### PROBLEM
Go through the lines below and copy each one that holds the string "RXds".

=== Begin Enclosure ===

Lemma reload_load_ok env st raw cfg :
  reload_load url_parse_ok yaml_from_str env st = Ok (raw, cfg) → loads raw cfg.
Proof.
  unfold reload_load, loads. destruct (re_read env) as [raw'|]; [|done].
  destruct (load_config_from_str _ _ _) as [cfg'|] eqn:El; [|done]. by intros [= <- <-].
Qed.

Lemma reload_turn_effect t env p c c' :
  phase_ok p → turn t env p c = Some c' →
  ∃ o, tasks c' = after_turn t env o (tasks c) ∧ turn_effect p o (state c) (state c').
Proof.
  intros Hok. destruct c as [g l ts ans]. destruct p; cbn [reload_turn gateway config_lock].
  - destruct (reload_load _ _ env _) as [[raw cfg]|msg] eqn:El; intros [= <-].
    + exists (Some (RPlugins raw cfg)). split; [done|]. apply effect_same; [done| |done].
      by eapply reload_load_ok.
    + exists (Some (RRefuse msg)). split; [done|]. by apply effect_same.
  - destruct (take_runtime_parts env cfg (Gateway.app g)) as [Hs Hr].
    destruct (take_runtime _ _ _ _ _) as [[[rt|]|e] st]; simpl in Hs, Hr; intros [= <-].
    + exists (Some (RRuntime raw cfg rt)). split; [done|]. by apply effect_same.
    + exists (Some (RXds raw cfg)). split; [done|]. destruct Hs as [Hc Hn Hrt].
      apply effect_runtime; [done..|]. unfold runtime_of. simpl. by rewrite Hrt, Hr.
    + eexists (Some (RRefuse _)). split; [done|]. by apply effect_same.
  - intros [= <-]. exists (Some (RXds raw cfg)). split; [done|]. destruct Hok as [Hl Hrt].
    destruct (put_runtime_parts rt (Gateway.app g)) as (Hc & Hn & Hr).
    apply effect_runtime; [done..|]. intros rt'. simpl. rewrite Hr.
    destruct (plugin_engine _); [by intros [= <-]|done].
  - destruct (take_snapshot_parts cfg (Gateway.app g)) as [Hs Hn].
    destruct (take_snapshot _ _) as [[[s|]|e] st]; simpl in Hs, Hn; intros [= <-].
    + exists (Some (RSnapshot raw cfg s)). split; [done|]. by apply effect_same.
    + exists (Some (RCommit raw cfg)). split; [done|]. destruct Hs as [Hc Hsn Hrt].
      eapply effect_snapshot; [exact Hok|done..|]. unfold snapshot_of. simpl. by rewrite Hsn, Hn.
    + destruct Hn. by eapply loads_valid.
  - intros [= <-]. exists (Some (RBroadcast raw cfg s push_start)). split; [done|]. destruct Hok as [Hl Hsn].
    destruct (put_snapshot_parts s (Gateway.app g)) as (Hc & Hr & Hn).
    eapply effect_snapshot; [exact Hl|done..|]. intros s'. simpl. rewrite Hn.
    destruct (xds _); [by intros [= <-]|done].
  - intros ([o st] & Hpush%push_snapshot_parts & [= <-])%bind_Some. destruct Hok as [Hl Hsn].
    exists (Some (match o with Some p' => RBroadcast raw cfg s p' | None => RCommit raw cfg end)).
    destruct o; (split; [done|]); by apply effect_same.
  - intros (l' & _ & Hc')%bind_Some. pose proof (effect_commit env raw cfg (Gateway.app g) Hok) as He.
    destruct (commit_reload _ _ _ _ _) as [r st]. injection Hc' as <-. by exists None.
  - intros (l' & _ & [= <-])%bind_Some. exists None. split; [done|]. apply effect_refuse.
Qed.

(** The other steps leave the parts. *)
Lemma same_served_parts g g' : same_served g g' → same_parts (Gateway.app g) (Gateway.app g').
Proof. intros [Hc He Hx _ _]. split; [done|unfold served_snapshot|unfold served_runtime]; congruence. Qed.
Lemma check_turn_parts t thread clock i p c c' :
  check_turn t thread clock i p c = Some c' →
  same_parts (state c) (state c') ∧
  ((∃ p', tasks c' = <[t := Check i p']> (tasks c)) ∨ tasks c' = delete t (tasks c)).
Proof.
  intros Hs. apply check_turn_shape in Hs as (l & g & _ & Hsv & _ & [(p' & -> & _)|(resp & ->)]).
  - split; [by apply same_served_parts|]. left. by exists p'.
  - destruct (answer_check_shape t thread clock i resp (set_gateway g (set_lock l c))) as (? & g' & -> & Hsv' & _).
    split; [|by right]. apply same_served_parts. by eapply same_served_trans.
Qed.
Lemma check_arrives_parts t i c :
  same_parts (state c) (state (check_arrives t i c)) ∧
  (tasks (check_arrives t i c) = tasks c ∨
   ∃ i' p, tasks (check_arrives t i c) = <[t := Check i' p]> (tasks c)).
Proof.
  unfold check_arrives. pose proof (on_thread_served (in_thread i) (in_clock i)
    (check_begin (Hp := engine_host (in_clock i)) (in_nanos i)) (gateway c)) as Hsv.
  destruct (on_thread _ _ _ (gateway c)) as [[id|resp] g]; (split; [by apply same_served_parts|]).
  - right. by eexists _, _.
  - by left.
Qed.
(** ** The steps, as reloads see them *)
Definition reload_at (ts : gmap nat task) (t : nat) (env : reload_env) (p : reload_phase) : Prop :=
  ts !! t = Some (Reload env p).
Definition same_reloads (ts ts' : gmap nat task) : Prop :=
  ∀ t env p, reload_at ts' t env p ↔ reload_at ts t env p.
Lemma admission_step evs limit gone ev c c' :
  admission_inv evs c → inflight limit gone c → step ev c = Some c' → admission_inv (evs ++ [ev]) c'.
Proof.
  intros Ha Hi Hs. destruct ev as [t renv|t i|t thread clock|t|name reply now|e]; cbn [conc_step] in Hs.
  - destruct (tasks c !! t) eqn:Ht; [done|]. injection Hs as <-. eapply admission_keep; [done..|].
    intros t' i p Hin. right. exact (insert_reload_checks _ _ _ _ _ _ _ Hin).
  - destruct (tasks c !! t) eqn:Ht; [done|]. injection Hs as <-.
    pose proof (on_thread_served (in_thread i) (in_clock i)
      (check_begin (Hp := engine_host (in_clock i)) (in_nanos i)) (gateway c)) as Hsv.
    unfold check_arrives. destruct (on_thread _ _ _ (gateway c)) as [[id|resp] g]; simpl in Hsv.
    + eapply admission_keep; [done|done|apply Hsv|]. intros t' i' p Hin. simpl in Hin.
      destruct (decide (t' = t)) as [->|Hne].
      * rewrite lookup_insert_eq in Hin. injection Hin as <- <-. by left.
      * rewrite lookup_insert_ne in Hin by done. by right.
    + eapply admission_keep; [done|done|apply Hsv|by right].
  - apply bind_Some in Hs as ([renv p|i p] & Ht & Hs); [|by eapply admission_check_turn].
    apply reload_turn_shape in Hs as (st & _ & Hj & Hcase).
    destruct Hcase as [(p' & -> & _)|[(p' & -> & _)|(r & l & _ & _ & ->)]];
      (eapply admission_keep; [done|done|exact Hj|]); intros t' i p'' Hin; right.
    + exact (insert_reload_checks _ _ _ _ _ _ _ Hin).
    + exact (insert_reload_checks _ _ _ _ _ _ _ Hin).
    + exact (delete_checks _ _ _ _ Hin).
  - apply bind_Some in Hs as (k & Ht & [= <-]). eapply admission_keep; [done|done|by destruct k|].
    intros t' i p Hin. right. exact (delete_checks _ _ _ _ Hin).
  - apply bind_Some in Hs as (g & Hg & [= <-]). unfold key_fetch in Hg.
    apply bind_Some in Hg as (ca & Hca & [= <-]). destruct Ha as [Hr Hp]. split.
    + unfold key_events. rewrite omap_app. by apply registry_ok_fetch.
    + intros t i p Hin. by apply phase_fact_app, (Hp t).
  - apply bind_Some in Hs as (g & Hg & [= <-]). apply ads_turn_keeps in Hg as (_ & _ & _ & Hj & _).
    eapply admission_keep; [done|done|exact Hj|by right].
Qed.
(** * OpenClaw desktop: gateway supervisor, config flows, chat events, exec helpers

    A shallow embedding of the Electron main process ([main.ts],
    [main/ipc/register.ts]) and of the renderer's onboarding and chat pages
    ([WelcomePage], [ChatPage]), with the properties the design document
    states about them.

    Conventions.
    - JavaScript strings are Rocq [string]s; a character stands for a code
      unit below 256.  [trim] removes the code units of the ECMAScript
      [WhiteSpace] and [LineTerminator] classes that fall in that range.
    - [number]s that the code only stores, compares with [===] or prints are
      integers ([Z]).
    - Module-level [let] variables become fields of an explicit state record,
      and every callback registered on an emitter becomes a case of a step
      function over the events that emitter can deliver. *)

From Stdlib Require Import ZArith String Ascii List Bool DecimalString.
From Stdlib Require Import Lia DecimalZ DecimalPos Sorted.
Import ListNotations.
Local Open Scope list_scope.
Local Open Scope string_scope.

(* ================================================================== *)
(** ** JavaScript string helpers *)
(* ================================================================== *)

Module JsString.

(** Code units removed by [String.prototype.trim]: TAB, LF, VT, FF, CR,
    SPACE and NBSP. *)
Definition is_ws (c : ascii) : bool :=
  let n := nat_of_ascii c in
  ((9 <=? n) && (n <=? 13) || (n =? 32) || (n =? 160))%nat.

Fixpoint trimStart (s : string) : string :=
  match s with
  | String c r => if is_ws c then trimStart r else s
  | EmptyString => EmptyString
  end.

Fixpoint trimEnd (s : string) : string :=
  match s with
  | String c r =>
      match trimEnd r with
      | EmptyString => if is_ws c then EmptyString else String c EmptyString
      | r' => String c r'
      end
  | EmptyString => EmptyString
  end.

Definition trim (s : string) : string := trimEnd (trimStart s).

(** JavaScript truthiness of a string: non-empty. *)
Definition truthy (s : string) : bool :=
  match s with EmptyString => false | _ => true end.

(** [String(n)] / template interpolation of an integer-valued number. *)
Definition show_Z (z : Z) : string := NilZero.string_of_int (Z.to_int z).

(** [needle] occurs in [hay]. *)
Definition occurs_in (needle hay : string) : Prop :=
  exists before after, hay = before ++ needle ++ after.

Definition ends_with (hay suffix : string) : Prop :=
  exists before, hay = before ++ suffix.

Definition starts_with (hay pre : string) : Prop :=
  exists after, hay = pre ++ after.

(** [hay.includes(needle)], by trying every position. *)
Fixpoint includes (needle hay : string) : bool :=
  String.prefix needle hay
  || match hay with
     | String _ rest => includes needle rest
     | EmptyString => false
     end.

End JsString.

(* ================================================================== *)
(** ** Helper binaries: [runCommandWithTimeout] and the exec IPC handlers *)
(* ================================================================== *)

Module Exec.
Import JsString.

Record ExecResult := mkExecResult {
  ok : bool;
  code : option Z;
  stdout : string;
  stderr : string;
  resolvedPath : option string
}.

Inductive Signal := SIGTERM | SIGKILL.
(** C10, as stated, fails twice.  With flashSizeKb = 2097152 (2^21) the
    low 32 bits of the product read as signed are -2147483648, but the
    region is created with size 18446744071562067968, the sign extension
    of that value to 64 bits.  With flashSizeKb = 18014398509481983
    (2^54 - 1, above 2^21) the product is 2^64 - 1024; it wraps to -1024,
    which sign-extends to 2^64 - 1024 again, so the region is created
    with size exactly flashSizeKb * 1024. *)
Lemma sizes_are_sign_extended :
  wf_machine two_gb_flash_machine /\
  low32_signed (flash_size_kb two_gb_flash_machine * 1024) = -2147483648 /\
  region_size flash (calls all_ok two_gb_flash_machine)
  = Some 18446744071562067968 /\
  region_size flash (calls all_ok two_gb_flash_machine)
  <> Some (low32_signed (flash_size_kb two_gb_flash_machine * 1024)) /\
  wf_machine wide_flash_machine /\
  2 ^ 21 <= flash_size_kb wide_flash_machine /\
  flash_size_kb wide_flash_machine * 1024 = 18446744073709550592 /\
  region_size flash (calls all_ok wide_flash_machine)
  = Some (flash_size_kb wide_flash_machine * 1024).
Proof.
  assert (E : region_size flash (calls all_ok two_gb_flash_machine)
              = Some 18446744071562067968) by now vm_compute.
  assert (L : low32_signed (flash_size_kb two_gb_flash_machine * 1024)
              = -2147483648) by now vm_compute.
  split; [wf_example|].
  split; [exact L|].
  split; [exact E|].
  split; [rewrite E, L; discriminate|].
  split; [wf_example|].
  split; [simpl; lia|].
  split; [reflexivity|].
  now vm_compute.
Qed.

(* ===================================================================== *)
(** ** The interrupt controller *)
(* ===================================================================== *)

(** C7, as amended.  When assembly gets as far as realizing the interrupt
    controller, the controller holds at that moment: a line count equal to
    the configured numIrq converted to an unsigned 32-bit value (numIrq
    itself whenever 0 <= numIrq < 2^32), a CPU variant equal to the
    requested cpuVariant string, bit-band addressing enabled, and a link
    to the global address space. *)
Theorem nvic_configured_before_realize (P : Platform)
    (m : VirtCortexMMachineState) :
  init_rom_reply P = Returns tt ->
  init_ram_reply P = Returns tt ->
  set_link_reply P = Returns tt ->
  nvic_prop "num-irq" (calls P m) = Some (PUint32 (C.uint32_t (num_irq m))) /\
  (C.is_uint32 (num_irq m) ->
   nvic_prop "num-irq" (calls P m) = Some (PUint32 (num_irq m))) /\
  nvic_prop "cpu-type" (calls P m)
  = Some (PString (cpu_type (parent_obj m))) /\
  nvic_prop "enable-bitband" (calls P m) = Some (PBit true) /\
  nvic_prop "memory" (calls P m) = Some (PLink system_memory).
Proof.
  intros Hrom Hram Hlink. unfold nvic_prop.
  rewrite props_when_realized by assumption. cbn [mbind option_bind].
  split; [|split; [intros Hu|split; [|split]]];
    rewrite ?lookup_insert_ne by discriminate;
    rewrite lookup_insert_eq; try reflexivity.
  now rewrite uint32_id.
Qed.
(** A submission is answered 201 only after it passed validation and the
    port created the record. *)
Lemma createBuildHandler_created decoded w resp w' :
  createBuildHandler decoded w = (resp, w') ->
  code resp = StatusCreated ->
  exists req, decoded = Some req /\ ProjectName req <> "" /\ GitURL req <> ""
    /\ ActiveBuilds (metrics w') = ActiveBuilds (metrics w) + 1
    /\ exists b, goroutines w' = goroutines w ++ [b]
         /\ body resp = JsonBuild b
         /\ CreatedAt b = clock w (reads w)
         /\ UpdatedAt b = clock w (S (reads w)).
Proof.
  intros Hrun Hcode. destruct decoded as [req|].
  2:{ inversion Hrun; subst. discriminate. }
  destruct (String.eqb (ProjectName req) "") eqn:Hp.
  { unfold createBuildHandler in Hrun. rewrite Hp in Hrun. simpl in Hrun.
    inversion Hrun; subst. discriminate. }
  destruct (String.eqb (GitURL req) "") eqn:Hg.
  { unfold createBuildHandler in Hrun. rewrite Hp, Hg in Hrun. simpl in Hrun.
    inversion Hrun; subst. discriminate. }
  apply String.eqb_neq in Hp. apply String.eqb_neq in Hg.
  exists req. split; [reflexivity|]. split; [assumption|].
  split; [assumption|].
  pose proof (createBuildHandler_valid req w Hp Hg) as Hv.
  rewrite Hrun in Hv. simpl in Hv. destruct Hv as (_ & _ & Hv).
  destruct (snd (fst (CreateBuild _ (db w)))) as [e|].
  - destruct Hv as (-> & _). discriminate.
  - destruct Hv as (-> & -> & ->). split; [reflexivity|].
    eexists. split; [reflexivity|]. simpl. auto.
Qed.
(** * Command dispatch core of agent_manage

    Shallow embedding of

    - the Redis-backed priority queue [CommandQueue]
      (docs/architecture-design.md, section 4.1: [push_command] with
      [score = priority * 1000000 + time.time()] and [ZADD], and
      [pop_command] with [ZPOPMAX]);
    - the command record state machine, the timeout and retry monitor,
      command creation and the group fan-out coordinator, whose server code
      is not part of the sources: these are modelled from the spec and
      marked as such. *)

From Stdlib Require Import ZArith List String Bool Lia Sorting.Sorted
  Sorting.Permutation.
Import ListNotations.
Open Scope Z_scope.

(* ================================================================== *)
(** ** Redis sorted sets *)

Module ZSet.

(** A member of a sorted set is the JSON text [json.dumps(command)];
    the Python code gets the command back with [json.loads], which we take
    as the inverse of [json.dumps], so a command is represented by its
    JSON text. *)
Definition member := string.

(** A sorted set: each member once, with its score.  Scores are doubles
    in Redis; the scores built by [push_command] from integral epoch
    seconds and priorities in [0,100] are integers below 2^53, for which
    double addition is exact, so they are modelled as [Z]. *)
Definition zset := list (member * Z).

(** [ZADD key {member: score}]: a member already present gets its score
    updated, a new member is added. *)
Fixpoint zadd (z : zset) (m : member) (s : Z) : zset :=
  match z with
  | [] => [(m, s)]
  | (m', s') :: r =>
      if String.eqb m m' then (m, s) :: r else (m', s') :: zadd r m s
  end.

=== End Enclosure ===

### EXERCISE RESULT
    + exists (Some (RXds raw cfg)). split; [done|]. destruct Hs as [Hc Hn Hrt].
  - intros [= <-]. exists (Some (RXds raw cfg)). split; [done|]. destruct Hok as [Hl Hrt].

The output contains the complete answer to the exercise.